The authors are grateful to Drs. Zsuzsa Szondy and Dr. Peter J.A. Davies (University of Texas-Houston, Houston, TX) and members of the Nagy laboratory for discussions and comments on the manuscript and Ibolya Furtos for outstanding technical assistance.
The work in the authors' laboratories is supported by grants from the Hungarian National Research Fund (OTKA F038347 to I. Szatmari) and from the National Office for Research and Technology (NKFP 2004 OM-00427 and RET-06/2004 to L. Nagy). G.S. Besra acknowledges support from James Bardrick in the form of a Personal Research Chair. G.S. Besra is a former Lister Institute-Jenner Research Fellow at the Medical Research Council (UK) and The Wellcome Trust (UK). R. Rühl is a Young Researcher of the EU-FP5 Research Training Network “Nutriceptors.” L. Nagy is an International Scholar of the Howard Hughes Medical Institute and holds a Wellcome Trust Senior Research Fellowship in Biomedical Sciences in Central Europe.

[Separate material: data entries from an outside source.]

(* ===== verification/Errors.v ===== *)
(** * Error values (api/errors.go and the sentinels of backend and runtimestate)

    Go errors are values: sentinels, typed errors, fresh errors made by
    [errors.New] or [fmt.Errorf], and errors that wrap another one with [%w].
    [errorsIs] is the standard library's [errors.Is] on that chain. *)

From stdpp Require Import base list option strings pretty.
From Stdlib Require Import ZArith Lia.
From S2P Require Import Prelude.

Inductive error :=
(* api/errors.go *)
| ErrInstanceNotFound
| ErrNotStarted
| ErrNotCompleted
| ErrNoFailures
| ErrDuplicateInstance
| ErrIgnoreInstance
| ErrTaskCancelled
| ErrStalled
| UnknownTaskIDError (instanceID : string) (taskID : Z)
| UnknownInstanceIDError (instanceID : string)
| UnsupportedVersionError
(* backend/runtimestate *)
| ErrDuplicateEvent
(* backend *)
| ErrTaskHubExists
| ErrTaskHubNotFound
| ErrNotInitialized
| ErrWorkItemLockLost
| ErrBackendAlreadyStarted
| ErrTaskHubStopping
| ErrExternalDeliveryUnsupported
| ErrEmptyExternalDeliveryID
| ErrChildExecutionProvenanceRequired
| errNoWorkItems
(* task *)
| ErrTaskCanceled
(* the standard library's context.Canceled, context.DeadlineExceeded *)
| ContextCanceled
| ContextDeadlineExceeded
(* errors.New and fmt.Errorf without a wrapped error *)
| errorNew (msg : string)
(* fmt.Errorf("msg: %w", inner) *)
| errorWrap (msg : string) (inner : error).

#[global] Instance error_eq_dec : EqDecision error.
Proof. solve_decision. Defined.

(** [errors.Is(err, target)]: the error or one it wraps equals the target.
    The targets the code uses are sentinels. *)
Fixpoint errorsIs (err target : error) : bool :=
  bool_decide (err = target) ||
  match err with
  | errorWrap _ inner => errorsIs inner target
  | _ => false
  end.

Lemma errorsIs_refl e : errorsIs e e = true.
Proof. destruct e; cbn [errorsIs]; by rewrite bool_decide_eq_true_2. Qed.

Lemma errorsIs_wrap msg e target :
  errorsIs e target = true -> errorsIs (errorWrap msg e) target = true.
Proof. cbn [errorsIs]. intros ->. apply orb_true_r. Qed.

#[export] Hint Resolve errorsIs_refl errorsIs_wrap : core.

(** ** Texts and types *)

(** [Error()] *)
Fixpoint Error (e : error) : string :=
  match e with
  | ErrInstanceNotFound => "no such instance exists"
  | ErrNotStarted => "orchestration has not started"
  | ErrNotCompleted => "orchestration has not yet completed"
  | ErrNoFailures => "orchestration did not report failure details"
  | ErrDuplicateInstance => "orchestration instance already exists"
  | ErrIgnoreInstance => "ignore creating orchestration instance"
  | ErrTaskCancelled => "task was cancelled"
  | ErrStalled => "workflow is stalled"
  | UnknownTaskIDError iid task => "unknown instance ID/task ID combo: " +:+ iid +:+ "/" +:+ pretty task
  | UnknownInstanceIDError iid => "unknown instance ID: " +:+ iid
  | UnsupportedVersionError => "orchestrator version is not registered"
  | ErrDuplicateEvent => "duplicate event"
  | ErrTaskHubExists => "task hub already exists"
  | ErrTaskHubNotFound => "task hub not found"
  | ErrNotInitialized => "backend not initialized"
  | ErrWorkItemLockLost => "lock on work-item was lost"
  | ErrBackendAlreadyStarted => "backend is already started"
  | ErrTaskHubStopping => "task hub is still stopping"
  | ErrExternalDeliveryUnsupported => "backend does not support external delivery deduplication"
  | ErrEmptyExternalDeliveryID => "external delivery ID must be non-empty when provided"
  | ErrChildExecutionProvenanceRequired => "child parent execution provenance required"
  | errNoWorkItems => "no work items were found"
  | ErrTaskCanceled => "the task was canceled"
  | ContextCanceled => "context canceled"
  | ContextDeadlineExceeded => "context deadline exceeded"
  | errorNew msg => msg
  | errorWrap msg inner => msg +:+ ": " +:+ Error inner
  end.

(** The type assertions of api/errors.go look at the error itself, not at what it wraps. *)
Definition NewUnknownTaskIDError (instanceID : string) (taskID : Z) : error := UnknownTaskIDError instanceID taskID.
Definition IsUnknownTaskIDError (err : error) : bool :=
  match err with UnknownTaskIDError _ _ => true | _ => false end.
Definition NewUnknownInstanceIDError (instanceID : string) : error := UnknownInstanceIDError instanceID.
Definition IsUnknownInstanceIDError (err : error) : bool :=
  match err with UnknownInstanceIDError _ => true | _ => false end.
Definition NewUnsupportedVersionError : error := UnsupportedVersionError.
Definition IsUnsupportedVersionError (err : error) : bool :=
  match err with UnsupportedVersionError => true | _ => false end.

The authors have no conflicting financial interests.
Abbreviations used: ADH, alcohol dehydrogenase; ATRA, all-trans retinoic acid; DEAB, 4-diethyl amino-benzaldehyde; FABP, fatty acid–binding protein; GGC, galactosyl(a1-2) galactosyl-ceramide; IHC, immunohistochemistry; LC-MS, liquid chromatography–mass spectrometry; MDC, mature DC; MLR, mixed leukocyte reaction; oxLDL, oxidized low density lipoprotein; PPAR, peroxisome proliferator-activated receptor; RALDH, retinaldehyde dehydrogenase; RAR, retinoic acid receptor; RDH, retinol dehydrogenase; RSG, rosiglitazone; RT-Q-PCR, real-time quantitative PCR; RXR, retinoid X receptor; SDR, short-chain dehydrogenase/reductase; TGM, transglutaminase.